Current owner bought for 20K (yes 20 thousand) JUST over 1 yr ago. Owner estimates it is worth 50K cause thats what other appraser told him. Not bad eh.....150% in one year! Asked the owner if he had copy of old appraisal stateing 50K.........he replied no....I never did get a copy. Go figure, my guess is the LO KNEW how baltent the apprail was and did not provide copy to him. I wanted to see how the other appraiser adressed the Zoning/location. This area has NO zoning but is clearly in a bussness/comercial setting (which I WILL disclose) At BEST this guy has a 25K+/- home with a HBU of commercial...............glad this was a COD!
 

AC King

Sophomore Member
Joined
Jan 20, 2002
Sorry to disagree with the majority of opinions expressed above, but as I often do, I see the situation a little differently.

The principle of substitution requires that one finds similar sales for a sales comparison approach to value. If one does not use homes associated with, adjacent to or inside hangars, then one can not reasonably support any opinion of value regardless of the sales used for comparison. If a pilot wants a home with an attached hangar or a home inside a hangar, no amount of available homes without similar facilities will substitute. If one only eats apples, no amount of oranges at any price will satisfy the hunger for fruit.

I notice you are in Crowley, TX. Have you researched the hangar/homes or homes near the runways in Frisco, Midlothian or DeSoto. You may wish to reconsider your opinion of value based on sales comparison unless you can find "substitute" properties. MLS will more than likely not have this type property listed. It may require considerably more research and personal visits to homes near runways for specific data on this type property.

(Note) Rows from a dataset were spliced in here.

Lemma wire_step s v m k b kb fault r :
  sane s → v ≠ kernel_vm → space_mmu s v = Some m → space_mmu s kernel_vm = Some k →
  b mod 8192 = 0 → kb mod 8192 = 0 → 1 ≤ r < 2 ^ 31 → wirable s v fault r m b →
  mappable s k kb → (5 ≤ length (page_free_queue (mc_pages s)))%nat →
  ∃ p s1 s2, wire_page kernel_vm v b fault s = Done p s1 ∧
    on_mmu kernel_vm (page_map true kb p) s1 = Done (Ok tt) s2 ∧ sane s2 ∧
    wired v b kb [p] s s2 ∧
    (∀ q c, c ≠ 0 → pg_refcnt (mc_pages s) !! q = Some c →
       ∃ c', pg_refcnt (mc_pages s2) !! q = Some c' ∧ c' ≤ c + 1) ∧
    (length (page_free_queue (mc_pages s)) ≤ length (page_free_queue (mc_pages s2)) + 5)%nat.
Proof.
  intros S Hv Hm Hk Hb Hkb Hr Hwb (Hkr&Hkt&Hks) Hf.
  destruct (wire_page_ok s v m b fault r S Hm Hb Hr Hwb) as
    (p&n&s1&m1&Hrun&S1&O1&V1&Hm1&Hp&Hn&Hn1&Hnt&Hc1&Hf1&Hr1&Hk1&Ht1); [lia|].
  destruct (O1 kernel_vm ltac:(done)) as [_ Hsame]. rewrite Hk in Hsame.
  inversion Hsame as [? k1 [Hkr1 Hkt1] E1 E2|]; subst. symmetry in E2.
  destruct (sane_page_map s1 kernel_vm k1 kb p n S1 E2) with (kernel := true)
    as (k2&l&Hmap&S2&O2&T2&Hl&Hl0&Hp2&_&Ht2&_); try done; try lia.
  { by apply Hkr1. } { by rewrite Hkt1. } { intros x. rewrite V1. apply Hks. }
  destruct (O2 v Hv) as [_ Hsame2]. rewrite Hm1 in Hsame2.
  inversion Hsame2 as [? m2 St2 E3 E4|]; subst. symmetry in E4.
  assert (is_Some (mc_spaces s1 !! kernel_vm)) as Hsp by (by eapply space_mmu_spaces).
  destruct (space_mmu_shared s1 kernel_vm k1 E2) as (Epk&_).
  exists p, s1, (put_mmu kernel_vm k2 s1). split; [done|].
  split; [by apply (on_mmu_ok s1 kernel_vm k1)|]. split; [done|]. split; [split|split].
  - intros w. by rewrite space_vm_put_mmu, V1.
  - intros w Hw Hw'. destruct (O1 w Hw) as [_ ?], (O2 w Hw') as [_ ?]. by etransitivity.
  - exists m, m2. split; [done|]. split; [done|]. split.
    + apply (maps_run_same _ _ _ m1); [done|]. split; [done|]. intros va Hva.
      rewrite Ht1, run_page_cons, run_page_nil by done. by case_decide.
    + intros va pa Hva Htr. destruct St2 as [_ ->]. by apply Hk1.
  - exists k, k2. split; [done|]. split; [by apply space_mmu_put_mmu|].
    apply (maps_run_same_l _ _ k k1); [done|]. split; [intros va; by apply (touches_in_range (p :: l))|].
    intros va Hva. rewrite Ht2, run_page_cons, run_page_nil by done. by case_decide.
  - intros q c Hc Hq. specialize (Hc1 q c Hc Hq). cbn. destruct (decide (q = p)) as [->|Hqp].
    + exists (n + 1). split; [done|]. assert (n = c) by congruence. lia.
    + exists c. split; [|lia]. rewrite (to_refcnt _ _ _ T2), Epk; [done|].
      intros [?|Hin%Hl0]%elem_of_cons; congruence.
  - destruct (mi_pmap s1 S1 kernel_vm k1 E2) as [Hok1 _].
    destruct (mi_pmap _ S2 kernel_vm k2) as [Hok2 _]; [by apply space_mmu_put_mmu|].
    (* the page itself was in use *)
    destruct (mi_sound s1 S1) as ((Hnd&Hfq&_)&_). apply NoDup_app in Hnd as (Hnd&_).
    pose proof (ok_pages k2 Hok2) as ((_&Hfq2&_)&_). cbn.
    assert (length (page_free_queue (mc_pages s1)) ≤
      length (page_free_queue (m_pages k2)) + length l)%nat; [|lia].
    rewrite <-length_app. apply submseteq_length, NoDup_submseteq; [done|].
    intros q Hq%Hfq. rewrite elem_of_app, Hfq2. destruct (decide (q ∈ l)) as [|Hql]; [by right|left].
    rewrite (to_refcnt _ _ _ T2), Epk; [done|]. intros [->|?]%elem_of_cons; [congruence|done].
Qed.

Good luck, and before cementing your opinion of value, do consider the substitution theory. The cost approach, as manipulative as it is, may be a preferred approach to value where no true "comps" exist.
 
A

Anonymous

Guest
AC,
I know I'm not going to change the way you
do things down in Texas and I didn't ever
take a logic class, but I think your use of
negative reasoning (if there isn't something
then nothing else will substitute) just doesn't
make sense.

As was said in an appraisal class I took
20 years ago, if cost were value then
builders would have constructed something
on every square foot of land in america.

Is that what they teach you in MRA? Don't
underwriters in your area draw a line through
a $40,000 hangar?

elliott
 

Blue1

Elite Member
Joined
Jan 14, 2002
Professional Status
Certified Residential Appraiser
State
California
Tim,

I just did one assignment on a property that sold in May of 2001 for $383,000. The SAME appraiser (that did the sale in May) appraised the property in January 2002 for $545,000. (Let's see....8 months later it's worth $162K more?) No Way! The second appraisal used sales 16 to 20 miles away! MY appraisal (Done in February 2002) used sales within 1 to 3 miles away and came in slightly above the sale price. In addition, the GLA was reported to be 4,363 sq.ft. by the other appraiser. I measured the home at 3,500 sq.ft. and verified it through the County Assessor and also have a copy of the original permit. If this is not fraud, I don' know what is.......I am receiving a ton of grief for not "hitting the 500K value" that the other appraiser got. I am not going to budge. In fact I think there's enough evidence to turn the "other appraiser" in to the board. This is what we have to do to "number hitters."